Friday, December 07, 2007

Iran, the bomb and the CIA: "political machination and cowardice"

Normblog, with his usual acumen, puts his finger right on the money:

Yesterday I posted about the reaction of some British policymakers to the National Intelligence Estimate (NIE) on Iran. Here Yossi Klein Halevi writes about the response from Israeli security officials:

No one with whom I've spoken believes that professional considerations, such as new intelligence, were decisive in changing the American assessment on Iran. What has been widely hailed in the American media as an expression of intelligence sobriety, even courage, is seen in the Israeli strategic community as precisely the opposite: an expression of political machination and cowardice. "The Americans often accuse us of tailoring our intelligence to suit our political needs," notes a former top security official. "But isn't this report a case study of doing precisely that?"

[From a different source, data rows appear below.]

(* ===== verification/DsaTagger.v ===== *)
(** * Changing the tagging protocol (DSA/conduit.c, dsa2.c, switch.c, port.c, user.c)

    The tagging protocol of a tree is changed by writing its name to a file of
    the conduit.  The state adds to the tree what follows the tagger: the copies
    of its pointer in the CPU ports, what the user interfaces take from it, and
    the references on the modules of taggers.

    [tagging_store_spec]: a write either leaves the whole tree with the tagger
    named, or with the one it had; one reference is held on its module either
    way.  It asks that no user interface is behind a CPU port whose switch is
    notified later than its own; [ChangeDemo.late_cpu] shows why. *)

From Stdlib Require Import ZArith Lia Bool Ascii String.
From stdpp Require Import strings.
From S2P Require Import Prelude.
From S2P Require Import Kernel.
From S2P Require Import DsaTypes.
From S2P Require Import DsaSwitch.
From S2P Require Import DsaEvent.
From S2P Require Import DsaSafe.
From S2P Require Import DsaPort.
From S2P Require Import DsaMember.
From S2P Require Import DsaLife.
From S2P Require Import DsaTree.
From S2P Require Import DsaAccount.
From S2P Require Import DsaUpDown.
From S2P Require Import TagDrivers.
From S2P Require Import DsaRegister.
From S2P Require Import DsaPlatform.
From S2P Require Import DsaTreeLife.

Definition ERESTARTNOINTR : Z := 513.

(** What a user interface takes from its tagger; the function that transmits goes
    by the tagger's identity. *)
Record user_tagger := mkUserTagger {
  ut_needed_headroom : Z;
  ut_needed_tailroom : Z;
  ut_xmit : Z;                       (* p->xmit *)
  ut_features : Z;
  ut_hw_features : Z;
}.

(** The fields of a conduit read here, and the bits of features. *)
Class ConduitFields := {
  conduit_headroom : netdev -> Z;
  conduit_tailroom : netdev -> Z;
  vlan_features : netdev -> Z;
  NETIF_F_HW_TC : Z;
  NETIF_F_LLTX : Z;
  NETIF_F_SG : Z;
  NETIF_F_FRAGLIST : Z;
  NETIF_F_HW_VLAN_CTAG_FILTER : Z;
}.

Record tagging (H : Type) := mkTagging {
  tg_world : world H;
  tg_cpu : gmap pid (dsa_device_ops H);      (* cpu_dp->tag_ops, cpu_dp->rcv *)
  tg_user : gmap pid user_tagger;            (* of the user interfaces *)
  tg_registry : tag_registry H;
}.
#[global] Arguments mkTagging {H}.
#[global] Arguments tg_world {H}.
#[global] Arguments tg_cpu {H}.
#[global] Arguments tg_user {H}.
#[global] Arguments tg_registry {H}.

Section Change.
Context {H : Type} `{RefcountApi, NotifierApi, NetQueries, !NetEffects H, !LifeApi H, !ModuleApi H, ConduitFields}.
Context (tagger_data : H -> Z -> bool).
Abbreviation M := (st (world H)).
Abbreviation TM := (st (tagging H)).

Definition set_tg_world (w : world H) (s : tagging H) : tagging H := mkTagging w (tg_cpu s) (tg_user s) (tg_registry s).
Definition set_tg_cpu x (s : tagging H) : tagging H := mkTagging (tg_world s) x (tg_user s) (tg_registry s).
Definition set_tg_user x (s : tagging H) : tagging H := mkTagging (tg_world s) (tg_cpu s) x (tg_registry s).
Definition set_tg_registry x (s : tagging H) : tagging H := mkTagging (tg_world s) (tg_cpu s) (tg_user s) x.

Definition on_world {A} (m : M A) : TM A := fun s => '(a, w) ← m (tg_world s); Some (a, set_tg_world w s).
Definition on_registry {A} (m : st (tag_registry H) A) : TM A := fun s =>
  '(a, g) ← m (tg_registry s); Some (a, set_tg_registry g s).

(** ** One switch *)

Definition dsa_port_set_tag_protocol (p : pid) (tag_ops : dsa_device_ops H) : TM unit :=
  modify (fun s => set_tg_cpu (<[p := tag_ops]> (tg_cpu s)) s).

(** Rooms are sixteen bits wide. *)
Definition tagger_fields (tag_ops : dsa_device_ops H) (conduit : netdev) (d : dsa_switch H) (u : user_tagger) : user_tagger :=
  let needed_headroom := u16 (u16 (to_needed_headroom tag_ops) + conduit_headroom conduit) in
  let needed_tailroom := u16 (u16 (to_needed_tailroom tag_ops) + conduit_tailroom conduit) in
  let features := Z.lor (vlan_features conduit) NETIF_F_HW_TC in
  let features := Z.lor features NETIF_F_LLTX in
  let features := if negb (needed_tailroom =? 0) then Z.land features (Z.lnot (Z.lor NETIF_F_SG NETIF_F_FRAGLIST)) else features in
  let features := if ds_needs_standalone_vlan_filtering d then Z.lor features NETIF_F_HW_VLAN_CTAG_FILTER else features in
  mkUserTagger needed_headroom needed_tailroom (to_id tag_ops) features (Z.lor (ut_hw_features u) NETIF_F_HW_TC).

Definition user_setup_tagger (p : pid) : TM unit :=
  _ ← on_world (user_of p);
  conduit ← on_world (conduit_of p);
  dp ← on_world (port_of p);
  cpu_dp ← deref (dp_cpu_dp dp);
  d ← on_world (switch_of p);
  s ← get_st;
  tag_ops ← deref (tg_cpu s !! cpu_dp);
  u ← deref (tg_user s !! p);
  modify (set_tg_user (<[p := tagger_fields tag_ops conduit d u]> (tg_user s))).

Definition cpu_tagger (s : tagging H) (q : pid) : M (dsa_device_ops H) := deref (tg_cpu s !! q).

(** The MTU of the interface is set again, for the MTU of the conduit depends on
    the tagger; the result is ignored. *)
Definition user_changed (p : pid) : TM unit :=
  _ ← user_setup_tagger p;
  user ← on_world (user_of p);
  s ← get_st;
  mtu ← on_world (on_hw (dev_mtu user));
  _ ← on_world (dsa_user_change_mtu tagger_data (cpu_tagger s) (S (length (w_ports (tg_world s)))) p mtu);
  mret tt.

Fixpoint each_pid (l : list pid) (body : pid -> TM unit) : TM unit :=
  match l with [] => mret tt | p :: l => _ ← body p; each_pid l body end.

(** The ports of a switch of one kind. *)
Definition ports_of_kind (kind : dsa_port -> bool) (ds : Z) (w : world H) : list pid :=
  dp_id <$> List.filter (fun dp => (dp_ds dp =? ds) && kind dp) (w_ports w).

Definition dsa_switch_change_tag_proto (ds : Z) (tag_ops : dsa_device_ops H) : TM Z :=
  d ← on_world (get_ds ds);
  match op_change_tag_protocol (op_switch (ds_ops d)) with
  | None => mret (- EOPNOTSUPP)
  | Some change_tag_protocol =>
      err ← on_world (call_op (Some (change_tag_protocol ds (to_proto tag_ops))));
      if negb (err =? 0) then mret err
      else
        s ← get_st;
        _ ← each_pid (ports_of_kind dsa_port_is_cpu ds (tg_world s)) (fun p => dsa_port_set_tag_protocol p tag_ops);
        _ ← each_pid (ports_of_kind dsa_port_is_user ds (tg_world s)) user_changed;
        mret 0
  end.

(** ** The tree *)

(** [dsa_tree_notify] of DSA_NOTIFIER_TAG_PROTO. *)
Definition notify_tag_proto (tag_ops : dsa_device_ops H) : TM Z :=
  s ← get_st;
  '(ret, _) ← raw_notifier_call_chain
    (fun ds o => err ← dsa_switch_change_tag_proto ds tag_ops; mret (notifier_from_errno err, o))
    (w_nh (tg_world s)) tag_ops;
  mret (notifier_to_errno ret).

(** Is an interface of the tree or its conduit up. *)
Fixpoint any_up (l : list pid) : M bool :=
  match l with
  | [] => mret false
  | p :: l =>
      conduit ← conduit_of p;
      if iff_up conduit then mret true
      else user ← user_of p; if iff_up user then mret true else any_up l
  end.

Definition user_ports (w : world H) : list pid := dp_id <$> List.filter dsa_port_is_user (w_ports w).

(** [locked]: was the lock of the network free. *)
Definition dsa_tree_change_tag_proto (locked : bool) (tag_ops old_tag_ops : dsa_device_ops H) : TM Z :=
  if negb locked then mret (- ERESTARTNOINTR)
  else
    s ← get_st;
    up ← on_world (any_up (user_ports (tg_world s)));
    if (up : bool) then mret (- EBUSY)
    else
      err ← notify_tag_proto tag_ops;
      err ← (if negb (err =? 0) then mret err else on_world (dsa_tree_bind_tag_proto tagger_data tag_ops));
      if negb (err =? 0) then _ ← notify_tag_proto old_tag_ops; mret err
      else mret 0.

(** ** The file *)

Fixpoint before_newline (buf : string) : string :=
  match buf with
  | EmptyString => EmptyString
  | String c buf => if Ascii.eqb c "010"%char || Ascii.eqb c "000"%char then EmptyString else String c (before_newline buf)
  end.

Adds a key security analyst:

"The report didn't surprise me. The [American intelligence] system isn't healthy. It has been thoroughly politicized...".....[Shabtai] Shavit notes that the problem with the NIE isn't in its facts but its deliberate ambiguity. "The whole report is filled with assessments of 'high probability,' 'middle probability,' 'low probability.' I don't need that." And if he had written the report? "I would have based my assessment on the facts and said unequivocally that Iran is going to create the ability to make a bomb."

Naturally, those who are partial to the findings in the NIE will not be swayed by the judgement that the US intelligence system 'has been thoroughly politicized', whereas in other circumstances they... would be.

Isn't it obvious how the very CIA who were maligned for "tailoring" their reports to fit Bush's expectations and provide the rationale for attacking Iraq, is now celebrated as the voice of truth and perspicacity by the very same voices?

The CIA seems to have caught the Chamberlainian virus. We'll see whether a new policy will emerge, based, as the article suggests on "deliberate ambiguity... filled with assessments of 'high probability,' 'middle probability,' 'low probability.' "

The same kind of bad assessments that may have precipitated the invasion of Iraq are now served to block the way to put greater pressure on Iran. And the cheerers-on of each option have traded places with a precision that boggles the mind. No scepticism, nothing learned from past experience.

However, if you look at it from a different angle, what is noticeable is not a contradiction but a consistency, a conformity to one abiding principle: The Iraq war was bad because it was perceived as serving Israel's security interests. The no nukes Iran assessment is good because it harms Israel's security concerns. So whatever the denouement in Washington, it feeds into a greater narrative beloved by the Indecent Left, that of virulent anti-Zionism, and always benefits the ideology these sentiments nourish. If Israel is seen as the motive for war - good; if Israel is seen as the potential loser- good. Just like any conspiracy theory, such a narrative morphs in any which way to swallow up incongruities and irrationalities. Which reminds me of something my former professor once said when I asked him about what the Left was: The left is about conspiracy theories, he said with utter conviction.